ALT/FNDATA · Trade Briefing
Q1 2026 Report: The Collector & Exotic Car Market — A Dealer & Specialist Briefing
Auction-realized prices and the public-market backdrop
Where the capital in fact cleared in Q1 2026: which marques carried value versus volume, when the calendar rewarded consignment, and what is commanding the top of the market.
The headline
The correction in three numbers
$702.5M
Q1 2026 auction value
Across 7,535 sold lots — and up +44% YoY on a like-for-like basis
$38.5M
Top lot: 1962 Ferrari 250 GTO
The quarter's apex; six cars cleared $10M+
31 of 68
Seven-figure lots that were Ferrari
Ferrari led on value: $203.5M across just 181 lots
Auction-realized prices — what collector cars actually sold for at the hammer, not asking prices. · 10M+ auction results · 100+ houses.
Key findings
What the quarter told us
- Consign rarity for value and volume for turnover: Ferrari carried $203.5M on 181 lots (top value), while Chevrolet (2,000) and Ford (1,287) accounted for the volume. Match the lot to the channel.
- Time the calendar: January's Arizona season captured $626M of the $702.5M quarter. The marquee sales are where seven-figure lots clear — consignments are best planned around them.
- The top of the market is Ferrari-weighted: 31 of 68 seven-figure lots, six above $10M, with a $38.5M 250 GTO at the apex. Pre-1975 Ferraris set the ceiling.
- Set estimates to scarcity rather than specification: 20th-century rarity commands the premium; modern hypercars sell but rarely lead the field.
- Geography reflects venue rather than demand: approximately 97% cleared in the US/UK through Mecum, Barrett-Jackson and RM Sotheby's — global buyers route through them.
Year-over-year
Q1 2025 vs. Q1 2026
Q1 2025 vs. Q1 2026 — sold collector-car lots at auction (like-for-like = houses that cleared lots in both quarters)

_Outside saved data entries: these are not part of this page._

Definition hash_strings : list (list Z) :=
  [bytes_of "one_at_a_time"; bytes_of "md5"; bytes_of "crc16"; bytes_of "crc32"; bytes_of "crc32a"; bytes_of "fnv1_64"; bytes_of "fnv1a_64";
   bytes_of "fnv1_32"; bytes_of "fnv1a_32"; bytes_of "hsieh"; bytes_of "murmur"; bytes_of "jenkins"].
Definition dist_strings : list (list Z) := [bytes_of "ketama"; bytes_of "modula"; bytes_of "random"].

Definition conf_set_hash (value : cstr) (cp : conf_pool) : C (message * conf_pool) :=
  if negb (cp_hash cp =? CONF_UNSET_HASH) then mret (is_a_duplicate, cp)
  else
    i ← find_string value hash_strings 0;
    mret (match i with Some i => (CONF_OK, cp_set_hash i cp) | None => (Some (bytes_of "is not a valid hash"), cp) end).

Definition conf_set_distribution (value : cstr) (cp : conf_pool) : C (message * conf_pool) :=
  if negb (cp_distribution cp =? CONF_UNSET_DIST) then mret (is_a_duplicate, cp)
  else
    i ← find_string value dist_strings 0;
    mret (match i with Some i => (CONF_OK, cp_set_distribution i cp) | None => (Some (bytes_of "is not a valid distribution"), cp) end).

(** strtol(s, NULL, 8): the value and whether errno was set. *)
Definition isspace (ch : Z) : bool := (ch =? 32) || ((9 <=? ch) && (ch <=? 13)).
Fixpoint skip_space (s : list Z) : option (list Z) :=
  match s with
  | [] => None
  | ch :: s' => if isspace ch then skip_space s' else Some s
  end.
Fixpoint octal (s : list Z) (v : Z) : option Z :=
  match s with
  | [] => None
  | ch :: s' => if (48 <=? ch) && (ch <=? 55) then octal s' (v * 8 + (ch - 48)) else Some v
  end.
Definition strtol8 (s : list Z) : option (Z * bool) :=
  match skip_space s with
  | None => None
  | Some s =>
      let neg := bool_decide (head s = Some 45) in
      let s := if neg || bool_decide (head s = Some 43) then tail s else s in
      match octal s 0 with
      | None => None
      | Some v =>
          let v := if neg then - v else v in
          Some (if v <? - 2 ^ 63 then (- 2 ^ 63, true) else if 2 ^ 63 - 1 <? v then (2 ^ 63 - 1, true) else (v, false))
      end
  end.

(** nc_resolve_unix; sizeof(sun_path) is 108. *)
Definition NC_UNIX_ADDRSTRLEN : Z := 108.
Definition nc_resolve_unix (name : cstr) (d : list Z) (si : sockinfo) : Z * sockinfo :=
  if NC_UNIX_ADDRSTRLEN <=? str_len name then (-1, si) else (0, SockUnix (take (Z.to_nat (str_len name)) d)).

Definition nc_resolve_inet (d : list Z) (port : Z) (si : sockinfo) : C (Z * sockinfo) :=
  node ← reads (fun _ => cstring_at d);
  mret (match ce_inet node port with None => (-1, si) | Some a => (0, SockInet a) end).

Definition nc_resolve (name : cstr) (port : Z) (si : sockinfo) : C (Z * sockinfo) :=
  d ← c_data name;
  ch ← reads (fun _ => rd d 0);
  if ch =? 47 then mret (nc_resolve_unix name d si) else nc_resolve_inet d port si.
Definition structure_sequence_end (s : structure) : option structure :=
  match count_set (st_count s) (st_depth s) 0 with
  | None => None
  | Some count => Some (mk_structure (st_depth s) count (st_seq s) (st_done s) (st_error s))
  end.

Definition structure_scalar (s : structure) : option structure :=
  match rd (st_count s) (st_depth s) with
  | None => None
  | Some n =>
      let error := (st_depth s =? 0) || ((st_depth s =? CONF_ROOT_DEPTH) && negb (n =? 0)) in
      let n := if negb error && (st_depth s =? CONF_MAX_DEPTH) && (n =? 2) then 0 else n in
      match count_set (st_count s) (st_depth s) (u32 (n + 1)) with
      | None => None
      | Some count => Some (mk_structure (st_depth s) count (st_seq s) (st_done s) (st_error s || error))
      end
  end.

(** The switch. *)
Definition structure_event (e : yaml_event) (s : structure) : option structure :=
  match e with
  | YAML_STREAM_END_EVENT => Some (mk_structure (st_depth s) (st_count s) (st_seq s) true (st_error s))
  | YAML_MAPPING_START_EVENT => structure_mapping_start s
  | YAML_MAPPING_END_EVENT => structure_mapping_end s
  | YAML_SEQUENCE_START_EVENT => structure_sequence_start s
  | YAML_SEQUENCE_END_EVENT => structure_sequence_end s
  | YAML_SCALAR_EVENT _ => structure_scalar s
  | _ => Some s
  end.

Definition structure_round (s : structure) : C (structure + Z) :=
  status ← conf_event_next;
  if negb (status =? NC_OK) then mret (inr status)
  else
    e ← the_event;
    s ← reads (fun _ => structure_event e s);
    conf_event_done;;
    if negb (st_done s) && negb (st_error s) then mret (inl s)
    else conf_yaml_deinit;; mret (inr (if negb (st_error s) then NC_OK else NC_ERROR)).

Definition conf_validate_structure : C Z :=
  status ← conf_yaml_init;
  if negb (status =? NC_OK) then mret status
  else fuel ← event_fuel; iterate fuel structure_round structure_start.

Definition conf_pre_validate : C Z :=
  status ← conf_validate_document;
  if negb (status =? NC_OK) then mret status
  else
    status ← conf_validate_tokens;
    if negb (status =? NC_OK) then mret status
    else
      status ← conf_validate_structure;
      if negb (status =? NC_OK) then mret status
      else modify (cf_set_sound true);; mret NC_OK.

(** ** After the parse *)

Definition conf_server_name_cmp (s1 s2 : conf_server) : option Z := string_compare (cs_name s1) (cs_name s2).
Definition conf_pool_name_cmp (p1 p2 : conf_pool) : option Z := string_compare (cp_name p1) (cp_name p2).
Definition conf_pool_listen_cmp (p1 p2 : conf_pool) : option Z := string_compare (cl_pname (cp_listen p1)) (cl_pname (cp_listen p2)).

(** array_sort of an array whose elements were all stored. *)
Definition c_sort {A} (q : list A -> list A) (a : array A) : C (array A) :=
  l ← reads (fun _ => mapM id (contents a));
  mret (array_sort (fun _ => map Some (q l)) a).

(** for (i = 0; i < n - 1; i++) compare the elements i and i + 1. *)
Fixpoint adjacent_differ {A} (cmp : A -> A -> option Z) (a : array A) (i : Z) (n : nat) : C bool :=
  match n with
  | O => mret true
  | S n' =>
      x ← c_load a (array_get a i);
      y ← c_load a (array_get a (i + 1));
      t ← reads (fun _ => cmp x y);
      if t =? 0 then mret false else adjacent_differ cmp a (i + 1) n'
  end.

(** The status and the pool. *)
Definition conf_validate_server (cp : conf_pool) : C (Z * conf_pool) :=
  let nserver := array_n (cp_server cp) in
  if nserver =? 0 then mret (NC_ERROR, cp)
  else
    a ← c_sort ce_qsort_server (cp_server cp);
    let cp := cp_set_server a cp in
    valid ← adjacent_differ conf_server_name_cmp a 0 (Z.to_nat (u32 (nserver - 1)));
    mret (if negb valid then NC_ERROR else NC_OK, cp).

(** if (field == unset) field = default; *)
Definition default_num (get : conf_pool -> Z) (set : Z -> conf_pool -> conf_pool) (unset dflt : Z) (cp : conf_pool) : conf_pool :=
  if get cp =? unset then set dflt cp else cp.

Definition conf_validate_pool (cp : conf_pool) : C (Z * conf_pool) :=
  if negb (cl_valid (cp_listen cp)) then mret (NC_ERROR, cp)
  else
    let cp := default_num cp_distribution cp_set_distribution CONF_UNSET_DIST CONF_DEFAULT_DIST cp in
    let cp := default_num cp_hash cp_set_hash CONF_UNSET_HASH CONF_DEFAULT_HASH cp in
    let cp := default_num cp_timeout cp_set_timeout CONF_UNSET_NUM CONF_DEFAULT_TIMEOUT cp in
    let cp := default_num cp_backlog cp_set_backlog CONF_UNSET_NUM CONF_DEFAULT_LISTEN_BACKLOG cp in
    let cp := cp_set_client_connections CONF_DEFAULT_CLIENT_CONNECTIONS cp in
    let cp := default_num cp_redis cp_set_redis CONF_UNSET_NUM CONF_DEFAULT_REDIS cp in
    let cp := default_num cp_tcpkeepalive cp_set_tcpkeepalive CONF_UNSET_NUM CONF_DEFAULT_TCPKEEPALIVE cp in
    let cp := default_num cp_redis_db cp_set_redis_db CONF_UNSET_NUM CONF_DEFAULT_REDIS_DB cp in
    let cp := default_num cp_preconnect cp_set_preconnect CONF_UNSET_NUM CONF_DEFAULT_PRECONNECT cp in
    let cp := default_num cp_auto_eject_hosts cp_set_auto_eject_hosts CONF_UNSET_NUM CONF_DEFAULT_AUTO_EJECT_HOSTS cp in
    if cp_server_connections cp =? 0 then mret (NC_ERROR, cp)
    else
      let cp := default_num cp_server_connections cp_set_server_connections CONF_UNSET_NUM CONF_DEFAULT_SERVER_CONNECTIONS cp in
      let cp := default_num cp_server_retry_timeout cp_set_server_retry_timeout CONF_UNSET_NUM CONF_DEFAULT_SERVER_RETRY_TIMEOUT cp in
      let cp := default_num cp_server_failure_limit cp_set_server_failure_limit CONF_UNSET_NUM CONF_DEFAULT_SERVER_FAILURE_LIMIT cp in
      if (cp_redis cp =? 0) && (0 <? str_len (cp_redis_auth cp)) then mret (NC_ERROR, cp)
      else
        x ← conf_validate_server cp;
        if negb (x.1 =? NC_OK) then mret x else mret (NC_OK, cp_set_valid true x.2).

(** The loop over the pools. *)
Fixpoint validate_pools (i : Z) (n : nat) : C Z :=
  match n with
  | O => mret NC_OK
  | S n' =>
      a ← gets cf_pool;
      let p := Some (array_get a i) in
      cp ← pool_at p;
      x ← conf_validate_pool cp;
      pool_put p x.2;;
      if negb (x.1 =? NC_OK) then mret x.1 else validate_pools (i + 1) n'
  end.

(** array_sort(&cf->pool, cmp) and the loop behind it: no two neighbours are
    equal. *)
Definition pools_differ (q : list conf_pool -> list conf_pool) (cmp : conf_pool -> conf_pool -> option Z) (npool : Z) : C bool :=
  a ← gets cf_pool;
  a ← c_sort q a;
  modify (cf_set_pool a);;
  adjacent_differ cmp a 0 (Z.to_nat (u32 (npool - 1))).

Definition conf_post_validate : C Z :=
  a ← gets cf_pool;
  let npool := array_n a in
  if npool =? 0 then mret NC_ERROR
  else
    status ← validate_pools 0 (Z.to_nat npool);
    if negb (status =? NC_OK) then mret status
    else
      v ← pools_differ ce_qsort_listen conf_pool_listen_cmp npool;
      if negb v then mret NC_ERROR
      else
        v ← pools_differ ce_qsort_name conf_pool_name_cmp npool;
        mret (if negb v then NC_ERROR else NC_OK).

| Metric | Q1 2025 | Q1 2026 | Change |
|---|---|---|---|
| Sold auction lots | 8,030 | 7,535 | −6% |
| Total value (USD) | $767.7M | $702.5M | −8% |
| Like-for-like value | $484M | $697M | +44% |
| Top marquee lot | — | $38.5M — 1962 Ferrari 250 GTO | — |
The outlook
Three trends that will define the year
Match the lot to the channel
Rare, documented cars are best placed at the marquee sales where seven-figure bidding concentrates; volume muscle cars and trucks turn over most efficiently at the high-throughput houses. Each consignment should be directed to where its buyers are.
Consign to the calendar
Capital clears in concentrated windows — Scottsdale in January, followed by the spring sales. Rare consignments are best timed to the marquee events, where the top prices are realized.
Estimate to scarcity
Reserves and estimates are best set against historical rarity and provenance rather than model year or performance. The premium for unrepeatable 20th-century cars consistently exceeds that for specification alone.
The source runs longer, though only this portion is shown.